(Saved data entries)

+-------+

(** * PremiScale autoscaler: configuration schema, hypervisor connection
      and daemon wiring

    A shallow embedding of
      - [premiscale/config/v1alpha1.py]  (module [V1alpha1]),
      - [premiscale/hypervisor/_base.py] (module [Hypervisor]),
      - [premiscale/controller/daemon.py] (module [Daemon]),
    followed by the properties established about them.

    Python [str] values are modelled as Rocq [string]s (sequences of 8-bit
    characters, i.e. the UTF-8 encoding of the text), [int] as [Z], [None]-able
    values as [option], a [dict] keyed by strings as a [gmap string _]. *)

From Stdlib Require Import String Ascii ZArith List Lia DecimalString.
From stdpp Require Import base gmap strings list.

Open Scope string_scope.
Open Scope Z_scope.

Set Warnings "-register-all".

(* ===================================================================== *)
(** * The Python runtime as far as the three modules use it               *)
(* ===================================================================== *)

Module Py.

(** Exceptions that the modelled code raises or lets through, by class.
    An [AttributeError] keeps the class of the object and the name of the
    attribute it is about, not the wording of its message.  [SystemExit] is
    what [sys.exit(code)] raises; it derives from [BaseException], so no
    [except Exception] handler stops it. *)
Inductive exn : Type :=
| AttributeError (cls attr : string)
| KeyError (key : string)
| TypeError (what : string)
| ValueError (what : string)
| libvirtError (msg : string)
| SystemExit (code : Z).

(** [logging]: the records handed to the module-level logger. *)
Inductive level : Type := DEBUG | INFO | WARNING | ERROR.

Record log_record : Type := LogRecord { lvl : level; message : string }.

(** How a call ends: it returns a value or an exception propagates. *)
Inductive outcome (A : Type) : Type :=
| Return (a : A)
| Raise (e : exn).
Arguments Return {A} a.
Arguments Raise {A} e.

(** A computation over a mutable store [S]. *)
Definition M (S A : Type) : Type := S -> outcome A * S.

Definition ret {S A} (a : A) : M S A := fun s => (Return a, s).
Definition raise {S A} (e : exn) : M S A := fun s => (Raise e, s).
Definition bind {S A B} (c : M S A) (k : A -> M S B) : M S B :=
  fun s =>
    match c s with
    | (Return a, s') => k a s'
    | (Raise e, s') => (Raise e, s')
    end.

(** The outcome of a call that does not touch the store. *)
Definition lift {S A} (o : outcome A) : M S A := fun s => (o, s).

(** [str(n)] for an [int]. *)
Definition str_int (n : Z) : string := NilZero.string_of_int (Z.to_int n).

(** [str.lower()].  On the ASCII range this is [str.lower] itself; bytes
    above 127 (the UTF-8 encoding of other code points) are left alone.
    The only code points that [str.lower] maps to the letters [s] and [h]
    are [S], [s], [H] and [h], so a comparison of the result with ["ssh"]
    is decided as in Python. *)
Definition lower_ascii (c : ascii) : ascii :=
  let n := nat_of_ascii c in
  if (andb (Nat.leb 65 n) (Nat.leb n 90)) then ascii_of_nat (n + 32) else c.

Fixpoint lower (s : string) : string :=
  match s with
  | EmptyString => EmptyString
  | String c s' => String (lower_ascii c) (lower s')
  end.

(** An optional [str] inside an f-string: [None] renders as ["None"]. *)
Definition str_opt (u : option string) : string :=
  match u with
  | Some s => s
  | None => "None"
  end.

End Py.

(** The computations are written with stdpp's monad notation:
    [x ← c; k] and [c;; k]. *)
#[global] Instance M_ret {S} : MRet (Py.M S) := fun A a => Py.ret a.
#[global] Instance M_bind {S} : MBind (Py.M S) := fun A B k c => Py.bind c k.

(* ===================================================================== *)
(** * premiscale/hypervisor/_base.py                                      *)
(* ===================================================================== *)

Module Hypervisor.
Import Py.

(** [ipaddress.IPv4Address]: the 32-bit integer [_ip]; [str()] gives the
    dotted quad of its four big-endian bytes. *)
Record IPv4Address : Type := { _ip : Z }.

Definition octet (ip : Z) (i : Z) : Z := Z.land (Z.shiftr ip (8 * i)) 255.

Definition str_IPv4Address (a : IPv4Address) : string :=
  str_int (octet (_ip a) 3) +:+ "." +:+ str_int (octet (_ip a) 2) +:+ "."
  +:+ str_int (octet (_ip a) 1) +:+ "." +:+ str_int (octet (_ip a) 0).

(** [libvirt.virConnect]: an opaque handle.  The class defines neither
    [__bool__] nor [__len__], so every handle is truthy. *)
Record virConnect : Type := { conn_id : N }.

(** The instance attributes set in [__init__]. *)
Record Libvirt : Type := {
  name : string;
  address : IPv4Address;
  port : Z;
  protocol : string;
  hypervisor : string;
  user : option string;
  readonly : bool;
  resources : option (gmap string Z);
  _connection : option virConnect;
  connection_string : string
}.

Definition set_connection (self : Libvirt) (c : option virConnect) : Libvirt :=
  {| name := name self; address := address self; port := port self;
     protocol := protocol self; hypervisor := hypervisor self;
     user := user self; readonly := readonly self;
     resources := resources self;
     _connection := c;
     connection_string := connection_string self |}.

(** [Libvirt.__init__] (lines 37-53). *)
Definition __init__ (name : string) (address : IPv4Address) (port : Z)
    (protocol hypervisor : string) (user : option string) (readonly : bool)
    (resources : option (gmap string Z)) : Libvirt :=
  {| name := name; address := address; port := port; protocol := protocol;
     hypervisor := hypervisor; user := user; readonly := readonly;
     resources := resources;
     _connection := None;
     connection_string :=
       if String.eqb (lower protocol) "ssh" then
         hypervisor +:+ "+ssh://" +:+ str_opt user +:+ "@"
         +:+ str_IPv4Address address +:+ ":" +:+ str_int port +:+ "/system"
       else
         hypervisor +:+ "+tls://"
         +:+ str_IPv4Address address +:+ ":" +:+ str_int port +:+ "/system" |}.

(** What the process does that the outside can see: calls into the libvirt
    binding (recorded when they are made, whatever they answer) and records
    given to the logger, in the order they happen. *)
Inductive event : Type :=
| LvOpen (uri : string)
| LvOpenReadOnly (uri : string)
| VirConnectClose (h : virConnect)
| Log (r : log_record).

(** The store: the one [Libvirt] object (methods mutate it through [self])
    and the events so far, oldest first. *)
Record state : Type := { self_ : Libvirt; trace : list event }.

Definition emit (e : event) : M state unit :=
  fun s => (Return tt, {| self_ := self_ s; trace := (trace s ++ [e])%list |}).

Definition log_info (m : string) : M state unit := emit (Log (LogRecord INFO m)).
Definition log_error (m : string) : M state unit := emit (Log (LogRecord ERROR m)).

Definition get_self : M state Libvirt := fun s => (Return (self_ s), s).

Definition put_connection (c : virConnect) : M state unit :=
  fun s => (Return tt, {| self_ := set_connection (self_ s) (Some c);
                          trace := trace s |}).

(** [try: body except libvirtError as e: handler e].  Any other exception
    propagates. *)
Definition try_except_libvirtError {A} (body : M state A)
    (handler : string -> M state A) : M state A :=
  fun s =>
    match body s with
    | (Raise (libvirtError msg), s') => handler msg s'
    | r => r
    end.

Section Binding.
(** The libvirt binding: [lv.open] and [lv.openReadOnly] return a handle
    or raise, and [c.virConnectClose()] on a handle returns or raises (an
    [AttributeError] when the class of the handle has no method of that
    name). *)
Variable lv_open : string -> outcome virConnect.
Variable lv_openReadOnly : string -> outcome virConnect.
Variable virConnectClose : virConnect -> outcome unit.

Definition call_lv_open (uri : string) : M state virConnect :=
  (emit (LvOpen uri);; lift (lv_open uri)).

Definition call_lv_openReadOnly (uri : string) : M state virConnect :=
  (emit (LvOpenReadOnly uri);; lift (lv_openReadOnly uri)).

(** [Libvirt.open] (lines 61-75).  The value returned on success is
    [self]: the object as it is after the assignment. *)
Definition open : M state (option Libvirt) :=
  (self ← get_self;
   try_except_libvirtError
     (if readonly self then
        c ← call_lv_openReadOnly (connection_string self);
        put_connection c;;
        self' ← get_self;
        ret (Some self')
      else
        c ← call_lv_open (connection_string self);
        put_connection c;;
        log_info ("Connected to host at " +:+ connection_string self);;
        self' ← get_self;
        ret (Some self'))
     (fun e =>
        log_error ("Failed to connect to host at "
                   +:+ connection_string self +:+ ": " +:+ e);;
        ret None)).

(** [self._connection.virConnectClose()]: the call is recorded, then it
    returns or raises as the binding has it. *)
Definition call_virConnectClose (c : virConnect) : M state unit :=
  (emit (VirConnectClose c);; lift (virConnectClose c)).

(** [Libvirt.close] (lines 77-85).  When the call on the handle raises, the
    exception leaves [close] and nothing is logged. *)
Definition close : M state unit :=
  (self ← get_self;
   match _connection self with
   | Some c =>
       call_virConnectClose c;;
       log_info ("Closed connection to host at " +:+ connection_string self)
   | None =>
       log_error "No host connection to close, probably due to an error on connection open."
   end).

(** [__enter__] and [__exit__] (lines 55-59). *)
Definition __enter__ : M state (option Libvirt) := open.
Definition __exit__ : M state unit := close.

(** [with <the object> as conn: body conn].  [__exit__] runs when the
    body returns and when it raises; it returns [None], so an exception
    of the body propagates after it.  When [__enter__] itself raises,
    [__exit__] is not called. *)
Definition with_ {A} (body : option Libvirt -> M state A) : M state A :=
  fun s =>
    match __enter__ s with
    | (Raise e, s1) => (Raise e, s1)
    | (Return conn, s1) =>
        match body conn s1 with
        | (r, s2) =>
            match __exit__ s2 with
            | (Raise e, s3) => (Raise e, s3)
            | (Return _, s3) => (r, s3)
            end
        end
    end.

+-------+

Work order -
Beginning at the line with "str_opt user +:+" and ending at the line with "self_ := self_", reproduce each line of the data above exactly, and add no other lines.

Output of the task -
         hypervisor +:+ "+ssh://" +:+ str_opt user +:+ "@"
         +:+ str_IPv4Address address +:+ ":" +:+ str_int port +:+ "/system"
       else
         hypervisor +:+ "+tls://"
         +:+ str_IPv4Address address +:+ ":" +:+ str_int port +:+ "/system" |}.

(** What the process does that the outside can see: calls into the libvirt
    binding (recorded when they are made, whatever they answer) and records
    given to the logger, in the order they happen. *)
Inductive event : Type :=
| LvOpen (uri : string)
| LvOpenReadOnly (uri : string)
| VirConnectClose (h : virConnect)
| Log (r : log_record).

(** The store: the one [Libvirt] object (methods mutate it through [self])
    and the events so far, oldest first. *)
Record state : Type := { self_ : Libvirt; trace : list event }.

Definition emit (e : event) : M state unit :=
  fun s => (Return tt, {| self_ := self_ s; trace := (trace s ++ [e])%list |}).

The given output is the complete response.